Qualquer país no mundo precisa de estabilidade para crescer e proporcionar bem-estar aos seus cidadãos. Ser um construtor de pontes, saber serenar ânimos em períodos de exaltação e unir a nação em momentos decisivos da história, superando diferenças, são algumas das principais características dos melhores líderes. O presidente Jair Bolsonaro não demonstra pendor para nenhuma delas.
A postura de Bolsonaro é um obstáculo a mais para o Brasil superar a tríplice crise política, econômica e de saúde
Durante a sua carreira de 28 anos como deputado, o político que hoje ocupa a principal função pública do Brasil se notabilizou pelo estilo do confronto. Sua contribuição legislativa foi minúscula e, nas poucas vezes que recebia alguma atenção, era por suas declarações chocantes e bate-bocas em comissões, no plenário ou nos corredores do Congresso. O parlamentar folclórico, beneficiado por uma conjunção de fatores que talvez nunca se repita, acabou presidente de uma das maiores democracias do mundo e exatamente em um dos períodos mais dramáticos da trajetória nacional. Fiel ao seu currículo, em vez de ajudar, dificulta a urgente necessidade de união nacional para deter o inimigo invisível.
Um dos mais recentes capítulos desta enciclopédia de conflitos é a precoce fritura do ministro da Saúde, Nelson Teich. Por mais perdido que o titular da pasta pareça, chegou à esplanada para contribuir na batalha contra o coronavírus e, a despeito de certa tutela, tem feito colocações sensatas, como lembrar que a cloroquina, obsessão de Bolsonaro, não exibe eficácia comprovada e tem risco de efeitos colaterais. Foi o suficiente para o presidente desautorizá-lo e, surdo ao que mostram diversos estudos, insistir em defender o uso do medicamento. Além disso, todo o rumoroso caso sobre a divulgação de seus exames para detectar a covid-19 atesta sua aptidão para desperdiçar energia e erguer muralhas de desconfiança em torno de si.
Agora, de novo, Bolsonaro indica agir pela bússola de seus interesses pessoais ao editar uma medida provisória que livra de responsabilidade agentes públicos que venham a cometer erros ou a ser omissos nas ações destinadas a combater a pandemia. Soa como um ato que tenta salvar a própria pele pela vasta coleção de equívocos, descasos e comportamentos que afrontam as orientações de especialistas.

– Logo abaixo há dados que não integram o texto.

(** * npm-cloudflare-sync: a shallow embedding of the synchronisation daemon

    The development follows the TypeScript sources:
    - [public-ip.ts]   the public IP resolver with its process-wide cache,
    - [cloudflare.ts]  the Cloudflare client (request layer, zone map, record
                       operations and the wildcard guard),
    - [npm-monitor.ts] the Nginx Proxy Manager monitor (login, host fetch, diff),
    - [index.ts]       the orchestrator callback [handleNPMChanges].

    Asynchronous code is sequential here: every [await] is a bind of the
    monad [M], which threads the process state ([World]) and carries thrown
    exceptions.  The network is an oracle ([Net]): its answer to a request
    may depend on how many requests the process has issued before. *)

From Stdlib Require Import ZArith List String Ascii Bool Lia PeanoNat.
Import ListNotations.

#[local] Open Scope string_scope.
#[local] Open Scope list_scope.
#[local] Open Scope Z_scope.

Infix "+++" := String.append (at level 60, right associativity).

(* ================================================================== *)
(** ** JavaScript built-ins used by the sources *)
(* ================================================================== *)

Module JS.

(** A string is a sequence of code units; code units below 256 are enough
    for host names, header values and addresses. *)

(** Truthiness of a [string | null] value: [null] and the empty string are
    falsy. *)
Definition truthy (o : option string) : bool :=
  match o with
  | Some s => negb (String.eqb s "")
  | None => false
  end.

(** [s.endsWith(suffix)] *)
Fixpoint endsWith (s suffix : string) : bool :=
  String.eqb s suffix ||
  match s with
  | EmptyString => false
  | String _ s' => endsWith s' suffix
  end.

(** [s.startsWith(p)] and [s.includes(p)] *)
Fixpoint startsWith (s p : string) : bool :=
  match p, s with
  | EmptyString, _ => true
  | String a p', String b s' => Ascii.eqb a b && startsWith s' p'
  | String _ _, EmptyString => false
  end.

Fixpoint includes (s p : string) : bool :=
  startsWith s p ||
  match s with
  | EmptyString => false
  | String _ s' => includes s' p
  end.

(** White space as [String.prototype.trim] sees it, among code units below
    256: TAB, LF, VT, FF, CR, SP and NBSP. *)
Definition isWhiteSpace (c : ascii) : bool :=
  match nat_of_ascii c with
  | 9%nat | 10%nat | 11%nat | 12%nat | 13%nat | 32%nat | 160%nat => true
  | _ => false
  end.

Fixpoint trimStart (s : string) : string :=
  match s with
  | EmptyString => EmptyString
  | String c s' => if isWhiteSpace c then trimStart s' else s
  end.

Fixpoint trimEnd (s : string) : string :=
  match s with
  | EmptyString => EmptyString
  | String c s' =>
      match trimEnd s' with
      | EmptyString => if isWhiteSpace c then EmptyString else String c EmptyString
      | t => String c t
      end
  end.

Definition trim (s : string) : string := trimEnd (trimStart s).

(** [s.split(sep)] for a one-character separator: never the empty list. *)
Fixpoint split_aux (sep : ascii) (s cur : string) : list string :=
  match s with
  | EmptyString => [cur]
  | String c s' =>
      if Ascii.eqb c sep then cur :: split_aux sep s' EmptyString
      else split_aux sep s' (cur +++ String c EmptyString)
  end.

Definition split (s : string) (sep : ascii) : list string :=
  split_aux sep s EmptyString.

(** *** [JSON.stringify] on strings and arrays of strings *)

Definition dquote : ascii := "034"%char.
Definition backslash : ascii := "092"%char.

Definition hexDigit (n : nat) : ascii :=
  nth n ["0"; "1"; "2"; "3"; "4"; "5"; "6"; "7";
         "8"; "9"; "a"; "b"; "c"; "d"; "e"; "f"]%char "0"%char.

(** QuoteJSONString, one code unit at a time. *)
Definition jsonEscape (c : ascii) : string :=
  match nat_of_ascii c with
  | 8%nat => String backslash "b"
  | 9%nat => String backslash "t"
  | 10%nat => String backslash "n"
  | 12%nat => String backslash "f"
  | 13%nat => String backslash "r"
  | 34%nat => String backslash (String dquote "")
  | 92%nat => String backslash (String backslash "")
  | n =>
      if (n <? 32)%nat
      then String backslash
             ("u00" +++ String (hexDigit (n / 16)) (String (hexDigit (n mod 16)) ""))
      else String c ""
  end.

Fixpoint jsonBody (s : string) : string :=
  match s with
  | EmptyString => EmptyString
  | String c s' => jsonEscape c +++ jsonBody s'
  end.

Definition jsonQuote (s : string) : string :=
  String dquote (jsonBody s +++ String dquote "").

Fixpoint jsonArrayTail (l : list string) : string :=
  match l with
  | [] => "]"
  | x :: l' => "," +++ jsonQuote x +++ jsonArrayTail l'
  end.

Definition jsonArray (l : list string) : string :=
  "[" +++ match l with
          | [] => "]"
          | x :: l' => jsonQuote x +++ jsonArrayTail l'
          end.

(** *** [parseInt(s, 10)]: [None] stands for NaN

    The result is the integer the digits denote; JavaScript holds it as a
    double, which is the same number while its magnitude is below 2^53. *)

Definition digitValue (c : ascii) : option Z :=
  let n := nat_of_ascii c in
  if ((48 <=? n) && (n <=? 57))%nat then Some (Z.of_nat (n - 48)) else None.

Definition isDigit (c : ascii) : bool :=
  match digitValue c with Some _ => true | None => false end.

Fixpoint parseDigits (s : string) (acc : option Z) : option Z :=
  match s with
  | EmptyString => acc
  | String c s' =>
      match digitValue c with
      | Some d =>
          parseDigits s' (Some (10 * match acc with Some a => a | None => 0 end + d))
      | None => acc
      end
  end.

Definition parseInt10 (s : string) : option Z :=
  match trimStart s with
  | String "-" s' => option_map Z.opp (parseDigits s' None)
  | String "+" s' => parseDigits s' None
  | s' => parseDigits s' None
  end.

(** [a !== b] on numbers: NaN differs from everything, itself included. *)
Definition number_ne (a b : option Z) : bool :=
  match a, b with
  | Some x, Some y => negb (x =? y)
  | _, _ => true
  end.

(** *** The test [/^\d{1,3}\.\d{1,3}\.\d{1,3}\.\d{1,3}$/.test(s)]

    [digits13 s] consumes one to three digits; a fourth digit is left in
    the input, where the pattern wants a dot or the end. *)
Definition digits13 (s : string) : option string :=
  match s with
  | String a r1 =>
      if isDigit a then
        match r1 with
        | String b r2 =>
            if isDigit b then
              match r2 with
              | String c r3 => if isDigit c then Some r3 else Some r2
              | EmptyString => Some r2
              end
            else Some r1
        | EmptyString => Some r1
        end
      else None
  | EmptyString => None
  end.

Definition dot (s : string) : option string :=
  match s with
  | String "." r => Some r
  | _ => None
  end.

Definition obind {A B} (o : option A) (f : A -> option B) : option B :=
  match o with Some a => f a | None => None end.

Definition matchesIPv4 (s : string) : bool :=
  match obind (digits13 s) (fun r1 => obind (dot r1) (fun r1 =>
        obind (digits13 r1) (fun r2 => obind (dot r2) (fun r2 =>
        obind (digits13 r2) (fun r3 => obind (dot r3) (fun r3 =>
        digits13 r3)))))) with
  | Some EmptyString => true
  | _ => false
  end.

End JS.

(* ================================================================== *)
(** ** Data model ([types.ts]) *)
(* ================================================================== *)

(** [domain_names: string | string[]] *)
Inductive DomainNames :=
| DomainString (s : string)
| DomainArray (l : list string).

Module NPMHost.
Record t := mk {
  id : Z;
  domain_names : DomainNames;
  forward_host : string;
  forward_port : Z;
  created_on : string;
  modified_on : string
}.
End NPMHost.

Module DNSRecord.
Record t := mk {
  id : string;
  name : string;
  type : string;
  content : string;
  proxied : bool
}.
End DNSRecord.

(** [Omit<DNSRecord, 'id'>], the body of a create request. *)
Module RecordData.
Record t := mk {
  name : string;
  type : string;
  content : string;
  proxied : bool
}.
End RecordData.

(** [Partial<DNSRecord>], the body of an update request. *)
Module PartialRecord.
Record t := mk {
  id : option string;
  name : option string;
  type : option string;
  content : option string;
  proxied : option bool
}.
End PartialRecord.

Module CloudflareZone.
Record t := mk { id : string; name : string }.
End CloudflareZone.

(** [CloudflareResponse<T>]; [errors] holds the [message] of each entry
    (the empty string for an entry without one). *)
Module CloudflareResponse.
Record t (T : Type) := mk {
  result : T;
  success : bool;
  errors : list string
}.
Arguments mk {T}.
Arguments result {T}.
Arguments success {T}.
Arguments errors {T}.
End CloudflareResponse.

Definition JSON_stringify (d : DomainNames) : string :=
  match d with
  | DomainString s => JS.jsonQuote s
  | DomainArray l => JS.jsonArray l
  end.

(** The normal form of [domain_names] that [handleNPMChanges] iterates over:
    [Array.isArray(d) ? d : d.split(",")], each entry trimmed. *)
Definition domainList (d : DomainNames) : list string :=
  match d with
  | DomainArray l => l
  | DomainString s => JS.split s ","%char
  end.

Definition normalizedDomains (d : DomainNames) : list string :=
  map JS.trim (domainList d).

(* ================================================================== *)
(** ** Effects: the process state, the network and exceptions *)
(* ================================================================== *)

Inductive Error :=
| CloudflareError (message : string) (statusCode : Z)
| JsError (message : string).

Inductive Result (A : Type) :=
| Return (a : A)
| Throw (e : Error).
Arguments Return {A}.
Arguments Throw {A}.

Inductive Method := GET | POST | PUT | DELETE.

Inductive Endpoint :=
| NpmTokens                                    (* /api/tokens *)
| NpmProxyHosts                                (* /api/nginx/proxy-hosts *)
| CfZones                                      (* /zones *)
| CfDnsRecords (zoneId : string)               (* /zones/:id/dns_records *)
| CfDnsRecord (zoneId recordId : string)       (* /zones/:id/dns_records/:rid *)
| IpService (url : string).

Inductive Body :=
| NoBody
| LoginBody (identity secret : string)
| CreateBody (data : RecordData.t)
| UpdateBody (data : PartialRecord.t).

Record Request := mkRequest {
  method : Method;
  endpoint : Endpoint;
  body : Body
}.

(** An HTTP response as the sources read it: status and status text, the
    Retry-After and Content-Type headers, the body parsed as JSON ([None]
    when parsing throws) and the body as [response.text()]. *)
Record HttpResponse (T : Type) := mkResponse {
  status : Z;
  statusText : string;
  retryAfter : option string;
  contentType : option string;
  json : option T;
  text : string
}.
Arguments mkResponse {T}.
Arguments status {T}.
Arguments statusText {T}.
Arguments retryAfter {T}.
Arguments contentType {T}.
Arguments json {T}.
Arguments text {T}.

Definition ok {T} (r : HttpResponse T) : bool :=
  (200 <=? status r) && (status r <=? 299).

(** What the network does with one request: after [elapsed] milliseconds it
    either fails (connection refused, reset, ...) or delivers a response. *)
Inductive Reply (T : Type) :=
| NetworkError (elapsed : N)
| Response (elapsed : N) (r : HttpResponse T).
Arguments NetworkError {T}.
Arguments Response {T}.
Lemma monthly_summary_facts (options : ReportOptions F) (events : list TokenUsageEvent)
    (s : MonthlyUsageSummary F) :
  In s (Map_values (monthlySummaries events options)) ->
  ms_usage s = sumModelUsage (ms_models s) /\ NoDup (Map_keys (ms_models s)).
Proof.
rewrite monthlySummaries_engine. intros Hin.
apply (engine_summary_facts _ _ _ month ms_usage ms_models) in Hin; try reflexivity.
tauto.
Qed.

Lemma session_summary_facts (options : ReportOptions F) (events : list TokenUsageEvent)
    (s : SessionUsageSummary F) :
  In s (Map_values (sessionSummaries events options)) ->
  ss_usage s = sumModelUsage (ss_models s) /\ NoDup (Map_keys (ss_models s)).
Proof.
rewrite sessionSummaries_engine. intros Hin.
apply (engine_summary_facts _ _ _ ss_sessionId ss_usage ss_models) in Hin; try reflexivity.
tauto.
Qed.

Lemma priced_models {S : Type} (modelsOf : S -> JsMap ModelUsage)
    (source : PricingSource F) (summaries : JsMap S) (mp : JsMap (ModelPricing F))
    (s : S) :
  resolveModels source (uniqueModelsOf modelsOf summaries) [] = Ok mp ->
  In s (Map_values summaries) ->
  forall m, In m (Map_keys (modelsOf s)) ->
            exists p, source m = Ok p /\ Map_get mp m = Some p.
Proof.
intros Hres Hs m Hm. apply (resolveModels_get source _ _ _ Hres).
apply uniqueModelsOf_In. eauto.
Qed.

End ReportRows.

(** ** Splitting a session id on its last separator *)

Lemma length_app (a b : string) :
  String.length (a ++ b) = (String.length a + String.length b)%nat.
Proof. induction a as [|x a IH]; simpl; [reflexivity | rewrite IH; reflexivity]. Qed.

Lemma substring_0_0 (s : string) : substring 0 0 s = "".
Proof. destruct s; reflexivity. Qed.

Lemma substring_0_app (a b : string) : substring 0 (String.length a) (a ++ b) = a.
Proof.
induction a as [|x a IH]; simpl; [apply substring_0_0 | rewrite IH; reflexivity].
Qed.

Lemma substring_0_full (s : string) : substring 0 (String.length s) s = s.
Proof. induction s as [|x s IH]; simpl; [reflexivity | rewrite IH; reflexivity]. Qed.

Lemma substring_skip_app (a s : string) (n : nat) :
  substring (String.length a) n (a ++ s) = substring 0 n s.
Proof. induction a as [|x a IH]; simpl; [reflexivity | exact IH]. Qed.

Lemma lastIndexOf_range (s : string) (c : ascii) :
  JsString.lastIndexOf s c = -1 \/
  0 <= JsString.lastIndexOf s c < JsString.len s.
Proof.
unfold JsString.len. induction s as [|x s IH]; simpl; [left; reflexivity|].
destruct (0 <=? JsString.lastIndexOf s c) eqn:E.
- apply Z.leb_le in E. right. lia.
- destruct (Ascii.eqb x c); [right; lia | left; reflexivity].
Qed.
(** [sendMessage(message)] when nothing else touches the session or the
    session map while the call waits: the answer of [orchestrate] is
    [response], and the four clock readings come in the order they are
    taken. *)
Definition sendMessage (message_ : string) (response : response)
    (userStamp assistantStamp stateStamp storeStamp : string)
    (session : chatSession) (sessionsCache : SessionStore.sessionMap)
    (files : SessionStore.disk)
  : chatSession * SessionStore.sessionMap * SessionStore.disk :=
  sendMessageFinish response assistantStamp stateStamp storeStamp
    (sendMessageStart message_ userStamp session) sessionsCache files.

(** One step of a session on which several calls of [sendMessage] may
    be waiting: a call starts, or a waiting call receives its answer. *)
Inductive callStep : Type :=
| CallStart (message_ userStamp : string)
| CallFinish (response : response) (assistantStamp : string).

Definition sessionStep (session : chatSession) (step : callStep) : chatSession :=
  match step with
  | CallStart message_ userStamp => sendMessageStart message_ userStamp session
  | CallFinish response assistantStamp =>
      receiveResponse response assistantStamp session
  end.

(** The history entry that a step pushes. *)
Definition stepEntry (step : callStep) : SessionStore.turn :=
  match step with
  | CallStart message_ userStamp =>
      {| SessionStore.role := "user"; SessionStore.content := message_;
         SessionStore.timestamp := userStamp |}
  | CallFinish response assistantStamp =>
      {| SessionStore.role := "assistant";
         SessionStore.content := responseTextOf response;
         SessionStore.timestamp := assistantStamp |}
  end.

Definition isStart (step : callStep) : bool :=
  match step with CallStart _ _ => true | CallFinish _ _ => false end.

(** [clearHistory()] *)
Definition clearHistory (stateStamp storeStamp : string)
    (session : chatSession) (sessionsCache : SessionStore.sessionMap)
    (files : SessionStore.disk)
  : chatSession * SessionStore.sessionMap * SessionStore.disk :=
  let session :=
    {| userId := userId session; history := []; context := context session;
       turnCount := 0 |} in
  let sessionsCache :=
    SessionStore.setSession (userId session) (getState session stateStamp)
      storeStamp sessionsCache in
  (session, sessionsCache, SessionStore.saveSessions sessionsCache files).

(** The preamble that [executeClaude] puts before every prompt. *)
Definition clawdbotContext (modelName : string) : string :=
  "IMPORTANT: You are Clawdbot v4.0, an AI assistant on Telegram with 9 specialized skills."
  +:+ nl
  +:+ "Skills: general, web-search, pr-review, code-exec, docker-mgr, file-ops, organize, tts, web-scrape."
  +:+ nl
  +:+ "Models: Haiku (Fast) or Sonnet (Smart). Currently: " +:+ modelName +:+ "."
  +:+ nl
  +:+ "When asked about skills/capabilities: You have exactly 9 skills. List them all."
  +:+ nl
  +:+ "---".

(** The [messages] array that [executeClaude] sends: the formatted
    [context.history] (window of the default 10 turns), then the prompt
    as a user message. *)
Definition requestMessages (prompt modelName : string)
    (history : option (list SessionStore.turn)) : list message :=
  let history := match history with Some h => h | None => [] end in
  let formattedHistory := formatConversationHistory (Some history) 10 in
  formattedHistory
  ++ [ {| m_role := "user"; m_content := clawdbotContext modelName +:+ prompt |} ].

End Orchestrator.

(* ===================================================================== *)
(** * Code execution skill (skills/code-exec)                            *)
(* ===================================================================== *)

Module CodeExec.
Import Js.

Definition detectLanguage (code : string) : string :=
  if includes code "def " || includes code "import " then "python"
  else if includes code "function " || includes code "const " || includes code "let "
  then "javascript"
  else if includes code "#!/bin/bash" || includes code "echo " then "bash"
  else if includes code "public class" || includes code "public static void main"
  then "java"
  else if includes code "package main" || includes code "func " then "go"
  else if includes code "fn main()" || includes code "let mut " then "rust"
  else "python".

(** The table [images]. *)
Definition images : list (string * string) :=
  [ ("python", "python:3.11-slim");
    ("javascript", "node:20-slim");
    ("bash", "bash:latest");
    ("java", "openjdk:21-slim");
    ("go", "golang:1.21-alpine");
    ("rust", "rust:1.75-alpine") ].

(** What [getDockerImage] returns: an image name of the table, or the
    member of [Object.prototype] that the language names. *)
Inductive imageRef : Type :=
| Image (imageName : string)
| PrototypeMember (property : string).

(** [getDockerImage(language)]: [images[language] || images.python] *)
Definition getDockerImage (language : string) : imageRef :=
  match find (fun e => String.eqb e.1 language) images with
  | Some e => Image e.2
  | None =>
      match protoMember language with
      | Some _ => PrototypeMember language
      | None => Image "python:3.11-slim"
      end
  end.

End CodeExec.

(* ===================================================================== *)
(** * Sample data                                                        *)
(* ===================================================================== *)

Module Samples.

(** A yes/no prompt under message id 99, created at 1000 and expiring
    at 301000. *)
Definition yesNoPrompt : UserPromptHandler.handler :=
  {| UserPromptHandler.pendingPrompts :=
       {[ "99" :=
            {| UserPromptHandler.p_chatId := Some 5%Z;
               UserPromptHandler.question := "Deploy?";
               UserPromptHandler.options :=
                 [ {| MetadataStore.label := "Yes";
                      MetadataStore.emoji := EmojiMappings.ACTION_YES;
                      MetadataStore.action := "yes";
                      MetadataStore.description := None |};
                   {| MetadataStore.label := "No";
                      MetadataStore.emoji := EmojiMappings.ACTION_NO;
                      MetadataStore.action := "no";
                      MetadataStore.description := None |} ];
               UserPromptHandler.p_createdAt := 1000;
               UserPromptHandler.p_expiresAt := 301000;
               UserPromptHandler.context :=
                 {| UserPromptHandler.timeout := None;
                    UserPromptHandler.payload := [] |} |} ]};
     UserPromptHandler.metadataStore := ∅ |}.

(** The record stored for a sent answer, as the message handler
    stores it: created at 1000, expiring at 3601000, verbosity
    medium. *)
Definition answerRecord : MetadataStore.metadata :=
  {| MetadataStore.chatId := Some 5%Z;
     MetadataStore.originalMessage := Some "what is 2+2";
     MetadataStore.originalResponse := None;
     MetadataStore.responseText := Some "4";
     MetadataStore.skill := Some "general";
     MetadataStore.model := Some "claude-haiku-4-20250514";
     MetadataStore.metrics := None;
     MetadataStore.modelExplanation := None;
     MetadataStore.complexityScore := Some 0%Z;
     MetadataStore.verbosity := Some "medium";
     MetadataStore.type_ := Some "bot-response";
     MetadataStore.retentionMs := None;
     MetadataStore.createdAt := Some 1000%Z;
     MetadataStore.expiresAt := Some 3601000%Z;
     MetadataStore.pendingRetry := None;
     MetadataStore.forceModel := None;
     MetadataStore.userFeedback := None;
     MetadataStore.promptAnswered := None;
     MetadataStore.selectedOption := None |}.

(** The store holding that record under message id 55. *)
Definition answerStore : gmap string MetadataStore.metadata :=
  {[ "55" := answerRecord ]}.

(** A reaction with the given symbol on message 55. *)
Definition reactionOn55 (symbol : string) : ReactionHandler.reaction :=
  {| ReactionHandler.message_id := Js.KNum 55;
     ReactionHandler.user := Some 5%Z;
     ReactionHandler.old_reaction := None;
     ReactionHandler.new_reaction :=
       Some {| ReactionHandler.rt_type := "emoji";
               ReactionHandler.rt_emoji := symbol |} |}.

(** A model name of 80 characters. *)
Definition longModelName : string :=
  "anthropic/claude-sonnet-4-20250514-extended-thinking-long-context-window-preview".

(** A session with one exchange. *)
Definition oneExchange : SessionStore.sessionData :=
  {| SessionStore.history :=
       [ {| SessionStore.role := "user"; SessionStore.content := "hi";
            SessionStore.timestamp := "2026-01-01T00:00:00.000Z" |};
         {| SessionStore.role := "assistant"; SessionStore.content := "hello";
            SessionStore.timestamp := "2026-01-01T00:00:01.000Z" |} ];
     SessionStore.context := {| SessionStore.lastSkill := Some "general" |};
     SessionStore.turnCount := 1;
     SessionStore.lastActive := "2026-01-01T00:00:01.000Z" |}.

Definition emptyDisk : SessionStore.disk :=
  {| SessionStore.sessionFile := None; SessionStore.backupFile := None |}.
Lemma compute_err_override_run :
  Problem.compute_err fe is_tent velocity t p
  = (Ret tt,
     if truthy (isWholeSecond (clk p1))
     then append_to_slist key
            (sqrt (sum_sq (py_slice (list_ lw ++ [errorH1wall]) (N0 (clk p1)) (N1 (clk p1)))
                   / IZR s))
            (append_to_list key errorH1wall p1)
     else append_to_list key errorH1wall p1).
Proof.
  unfold Problem.compute_err. run_with ltac:(exact Hbase). cbv zeta.
  do 2 run. rewrite Hsol, unwrap_Some. run_lift.
  rewrite py_sqrt_ok by exact Hpos. run_lift. run.
  rewrite Hnw, unwrap_Some, outcome_bind_Ret, py_div_ok by exact Hnz. run_lift.
  run. attrs.
  pose proof (lookup_append_to_list key errorH1wall p1 lw Hlw) as H1.
  destruct (truthy (isWholeSecond (clk p1))) eqn:Ew.
  - destruct (Hwhole eq_refl) as (Hs & Hp & Hsl).
    run_with ltac:(eapply slist_get_run; [exact H1 | exact Hsl]).
    run_with ltac:(apply listDict_get_run; exact H1).
    run_with ltac:(apply (rms_window_run _ _ s); [exact Hs | exact Hp]).
    reflexivity.
  - reflexivity.
Qed.

End WallError.

(** *** [initialize] *)

Lemma initialize_run (p : problem) :
  md_dt (args p) <> 0 ->
  GeneralProblem.initialize p
  = (Ret tt, on_clk (set_stepsInSecond (py_round (1 / md_dt (args p)))) p).
Proof.
  intros Hdt. unfold GeneralProblem.initialize. run.
  rewrite py_div_ok by exact Hdt. run_lift. reflexivity.
Qed.
(* ===== verification/_CoqProject ===== *)
-Q . S2P
Prelude.v
Decimal.v
Json.v
Serialization.v
Ebpf.v
Layout.v
Vmlinux.v
Kernel.v
Regex.v
JsonField.v
IO.v
HttpClient.v
Config.v
Cgroup.v
DockerMapper.v
ContainerMapper.v
NameCache.v
Stream.v
PolicyEnforcer.v
AgentServer.v
Buffer.v
Agent.v
Collector.v
Threads.v
Concurrency.v
Interleaving.v
ServerThreads.v
Termination.v
System.v
Program.v
Ending.v
Tests.v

A postura de Bolsonaro é um obstáculo a mais para superar a tríplice crise política, econômica e de saúde. Ao chamar governadores de inimigos, estimula seus apoiadores a irem às ruas e a desprezar o necessário distanciamento social para conter o coronavírus. O número de mortes e a possibilidade de mais Estados e cidades terem de recorrer até a um lockdown mostram que o Brasil não vem tendo êxito em achatar a curva de casos e de vítimas fatais. O resultado será, possivelmente, uma demora maior para abrir a economia em grande parte do país, agravando a recessão.
O tensionamento permanente pode funcionar para atiçar seguidores nas redes sociais, mas cobra um preço alto, com perda de governabilidade, conflito entre poderes e paralisia. O Brasil tem necessidade de um condutor com discernimento de que o momento exige diálogo e convergência para enfrentar um adversário comum. O presidente, porém, opta por uma conduta que flerta com a corrosão da própria autoridade. Sua índole, infelizmente, é a do conflito, o oposto do que o país exige. Um raio de esperança surgiu no encontro de Bolsonaro com o presidente da Câmara, Rodrigo Maia, na tarde de ontem. Mas é preciso que esse clima de distensão, ensaiado outras vezes e sempre frustrado, não se dissolva na próxima tentação do chefe da nação e de seus seguidores mais fanáticos em desferir novos ataques contra quem enxergam como inimigos.